Like many tools, Client Portal started as something that I made for myself. I was working as a freelancer and I really wanted somewhere I could point my clients to that would keep all their project assets in one place. But mostly, I wanted something that made me look like The Real Deal to my clients. I wanted to look professional.

I built the product with the intention to use it which, in hindsight, helped me create a tool that didn’t end up trying to do All The Things for All The People and instead did one thing really well.

I had tried other project management tools with my clients. And while the quality was great, they were often too complicated for my projects. My clients wouldn’t use them and would resort back to email.
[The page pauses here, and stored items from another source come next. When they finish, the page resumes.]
(* ===== verification/Capture.v ===== *)
(** * Turning a stopped thread into trace events: [capture/syscall.rs],
    [capture/affinity.rs] and [capture/error.rs]

    The register reads, the syscall entry and exit events with the bytes the
    kernel wrote for the tracee, and the two interfaces the scheduler is
    written against: the kernel ([Ptrace.Kernel]) and a sink of events
    ([TraceSink]), which [TraceWriter] implements. *)

From S2P Require Import Prelude StdIo BufOut TraceFormat TraceLog Payload Ptrace.

(** ** Data *)

Inductive CaptureError :=
| CapSpawn (errno : Z)
| CapPtrace (errno : Z)
| CapAffinity (t cpu errno : Z)
| CapTraceeRead (addr len errno : Z)
| CapTrace (e : TraceError).

Record RecordOutcome := mkOutcome {
  exit_code : option Z;
  events_recorded : Z;
  threads_followed : Z;
}.

Record SyscallRegs := mkSyscallRegs { regs_nr : Z; regs_ret : Z; regs_args : list Z }.

Definition SERIALIZATION_CPU : Z := 0.
Definition TIMESPEC_LEN : Z := 16.

(** ** Operations *)

(** A call with [?] and a conversion of its errno. *)
Definition call {W E A} (f : Z → E) (k : kop W A) : stm W E A := λ w,
  let '(r, w) := k w in (match r with inl a => Ok a | inr e => Err (f e) end, w).

(** [args[i]] of a [[u64; 6]]. *)
Definition arg (l : list Z) (i : nat) : Z := default 0 (l !! i).

Definition enter_event (ts t : Z) (regs : SyscallRegs) : Event :=
  Event_new_with_tid EvSyscallEnter ts t
    (SyscallEnter_encode (mkSyscallEnter (regs_nr regs) (regs_args regs))).

(** [nr as i64] is matched against the constants; [ret as usize] of a positive
    [i64] is itself. *)
Definition kernel_written_region (nr : Z) (argv : list Z) (ret : Z) : option (Z * Z) :=
  let n := as_i 64 nr in
  if ((n =? SYS_read) || (n =? SYS_pread64) || (n =? SYS_recvfrom)) && (0 <? ret)
  then Some (arg argv 1, ret)
  else if (n =? SYS_getrandom) && (0 <? ret) then Some (arg argv 0, ret)
  else if (n =? SYS_clock_gettime) && (ret =? 0) then Some (arg argv 1, TIMESPEC_LEN)
  else None.

Section Calls.
Context {W : Type} `{Kernel W}.

(** The count [process_vm_readv] returns is dropped: what it did not fill of
    the zeroed buffer stays zero. *)
Definition read_tracee_memory (pid addr len : Z) : stm W CaptureError (list byte) :=
  bs ← call (CapTraceeRead addr len) (vm_readv pid addr len);
  mret (bs ++ replicate (Z.to_nat len - length bs) x00).

Definition exit_event (ts t pid : Z) (enter : SyscallRegs) (ret : Z) : stm W CaptureError Event :=
  data ← match kernel_written_region (regs_nr enter) (regs_args enter) ret with
         | Some (addr, len) => read_tracee_memory pid addr len
         | None => mret []
         end;
  mret (Event_new_with_tid EvSyscallExit ts t
          (SyscallExit_encode (mkSyscallExit (regs_nr enter) ret data))).

(** [read_syscall_regs] on x86-64. *)
Definition read_syscall_regs (pid : Z) : stm W CaptureError SyscallRegs :=
  regs ← call CapPtrace (pt_getregs pid);
  mret (mkSyscallRegs (orig_rax regs) (as_i 64 (rax regs))
          [rdi regs; rsi regs; rdx regs; r10 regs; r8 regs; r9 regs]).

(** [CpuSet::set] cannot fail for CPU 0. *)
Definition pin_to_serialization_cpu (pid : Z) : stm W CaptureError unit :=
  call (CapAffinity pid SERIALIZATION_CPU) (sys_setaffinity pid SERIALIZATION_CPU).

End Calls.

(** ** The sink of events *)

(** What the scheduler asks of the trace writer. *)
Class TraceSink (S : Type) := { sink_append : Event → stm S TraceError Z }.

(** [logged s es]: the sink holds exactly the events [es]. *)
Class TraceSinkLaws (S : Type) `{TraceSink S} := {
  logged : S → list Event → Prop;
  logged_append s es e q s' :
    logged s es → sink_append e s = (Ok q, s') → logged s' (es ++ [e]);
}.

(** The trace writer over a file that started with [d0]. *)
#[export] Instance TraceWriter_sink {I} {WI : Write I} (crc32 : list byte → Z) : TraceSink (TraceWriter I) :=
  {| sink_append := append crc32 |}.

Definition writer_logged {I} {WI : Write I} {WL : WriteLaws I} (crc32 : list byte → Z) (d0 : list byte)
    (w : TraceWriter I) (es : list Event) : Prop :=
  blen es < 2 ^ 64 →
  written (w_inner w) = d0 ++ frames crc32 0 es ∧ next_seq w = blen es.

(** A list of events, for running the scheduler on its own. *)
#[export] Instance list_sink : TraceSink (list Event) :=
  {| sink_append e := λ es, (Ok (blen es), es ++ [e]) |}.

#[export] Program Instance list_sink_laws : TraceSinkLaws (list Event) :=
  {| logged s es := s = es |}.
Next Obligation. cbn. intros s es e q s' -> [= _ <-]. done. Qed.

(** ** Lemmas *)

Lemma call_ok {W E A} (f : Z → E) (k : kop W A) w a w' : call f k w = (Ok a, w') → k w = (inl a, w').
Proof. unfold call. destruct (k w) as [[x|e] w1]; intros [= <- <-]. done. Qed.

Lemma call_run {W E A} (f : Z → E) (k : kop W A) w a w' : k w = (inl a, w') → call f k w = (Ok a, w').
Proof. unfold call. by intros ->. Qed.

Lemma append_success {I} `{WriteLaws I} crc32 e (w : TraceWriter I) q w' :
  append crc32 e w = (Ok q, w') →
  written (w_inner w') = written (w_inner w) ++ frame crc32 (next_seq w) e ∧
  next_seq w' = next_seq w + 1.
Proof. intros Ha. pose proof (append_spec crc32 e w) as Hs. rewrite Ha in Hs. by destruct Hs as (_ & ? & ?). Qed.

#[export] Program Instance TraceWriter_sink_laws {I} `{WriteLaws I} crc32 d0 :
    @TraceSinkLaws (TraceWriter I) (TraceWriter_sink crc32) :=
  {| logged := writer_logged crc32 d0 |}.
Next Obligation.
  intros I ?? crc32 d0 w es e q w' Hl Ha%append_success Hes. rewrite blen_app in Hes.
  change (blen [e]) with 1 in Hes. pose proof (blen_nonneg es).
  destruct Hl as [Hd Hq]; [lia|]. destruct Ha as [Hd' Hq'].
  rewrite Hd', Hd, Hq', Hq, frames_app, blen_app, <- app_assoc.
  cbn [frames]. rewrite app_nil_r. done.
Qed.

(** Over a [BufWriter]; whether its file accepts everything is kept too. *)
Definition buffered_logged (healthy : Prop) (crc32 : list byte → Z) (d0 : list byte) (w : TraceWriter bufwriter)
    (es : list Event) : Prop :=
  writer_logged crc32 d0 w es ∧ (healthy → accepts_all (bw_inner (w_inner w))).

Program Definition buffered_sink_laws healthy crc32 d0 :
    @TraceSinkLaws (TraceWriter bufwriter) (TraceWriter_sink crc32) :=
  {| logged := buffered_logged healthy crc32 d0 |}.
Next Obligation.
  intros healthy crc32 d0 w es e q w' [Hl Ha] Hx. split.
  - by apply (logged_append (TraceSinkLaws := TraceWriter_sink_laws crc32 d0) w es e q w').
  - intros Hh. eapply (append_kept (λ b, accepts_all (bw_inner b))); [|exact Hx|by apply Ha].
    intros bs b r b'. apply bw_accepts.
Qed.

(** A created buffered writer, and what its file holds once it is dropped. *)
Lemma create_buffered crc32 prog argv file (wr : TraceWriter bufwriter) b :
  snk_data file = [] → create_with_cmdline prog argv (BufWriter_new file) = (Ok wr, b) →
  buffered_logged (accepts_all file) crc32 (header_bytes (encode_cmdline prog argv)) wr [].
Proof.
  intros Hf Hx. split.
  - intros _. apply write_header_success in Hx as [-> ->]. cbn. unfold bw_written. cbn. by rewrite Hf, !app_nil_r.
  - intros Ha. eapply (write_header_kept (λ b, accepts_all (bw_inner b))); [|exact Hx|exact Ha].
    intros bs b' r b''. apply bw_accepts.
Qed.

Lemma buffered_file (w : bufwriter) (healthy : Prop) bs :
  written w = bs → (healthy → accepts_all (bw_inner w)) →
  (∃ n, snk_data (bw_drop w) = take n bs) ∧ (healthy → snk_data (bw_drop w) = bs).
Proof. intros <- Ha. split; [apply bw_drop_prefix|]. intros Hh. by apply bw_drop_whole, Ha. Qed.

Lemma call_spec {W E A} (f : Z → E) (k : kop W A) w :
  call f k w = (match (k w).1 with inl a => Ok a | inr e => Err (f e) end, (k w).2).
Proof. unfold call. by destruct (k w). Qed.

(** What a captured region holds: the bytes transferred, then zeros. *)
Lemma read_tracee_memory_ok `{Kernel W} pid addr len w data w' :
  read_tracee_memory pid addr len w = (Ok data, w') →
  ∃ bs, vm_readv pid addr len w = (inl bs, w') ∧
    data = bs ++ replicate (Z.to_nat len - length bs) x00.
Proof.
  unfold read_tracee_memory, mbind, stm_bind. rewrite call_spec.
  destruct (vm_readv pid addr len w) as [[bs|e] w1]; cbn; [|done]. intros [= <- <-]. eauto.
Qed.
At $99/month it was too expensive for me to justify – especially since nobody was seemingly using it.

So I really wanted something simple. Something that could enable clients to keep using the tools and the processes they already use (like Google docs, email, etc.) but in one, branded place.

After looking around for something that could do this, I decided to make it myself. I made a page on my website where clients could log in and see everything that we had collected together for their project. There were links to things like the brief, invoices, questionnaires, and more.

I didn’t make Client Portal with the intention of selling it. I made it with the intention to use it which, in hindsight, helped me create a tool that didn’t end up trying to do All The Things for All The People and instead did one thing really well.

Selling Client Portal to other freelancers came about from me deciding to build my personal brand with the goal of getting more clients. I did this by speaking at a lot of conferences about freelancing and design. At one conference in particular, I did a talk on how to work remotely with clients. I mentioned this little portal that I made for myself and suggested if the other attendees has ever faced the same problems as me, they could make one too.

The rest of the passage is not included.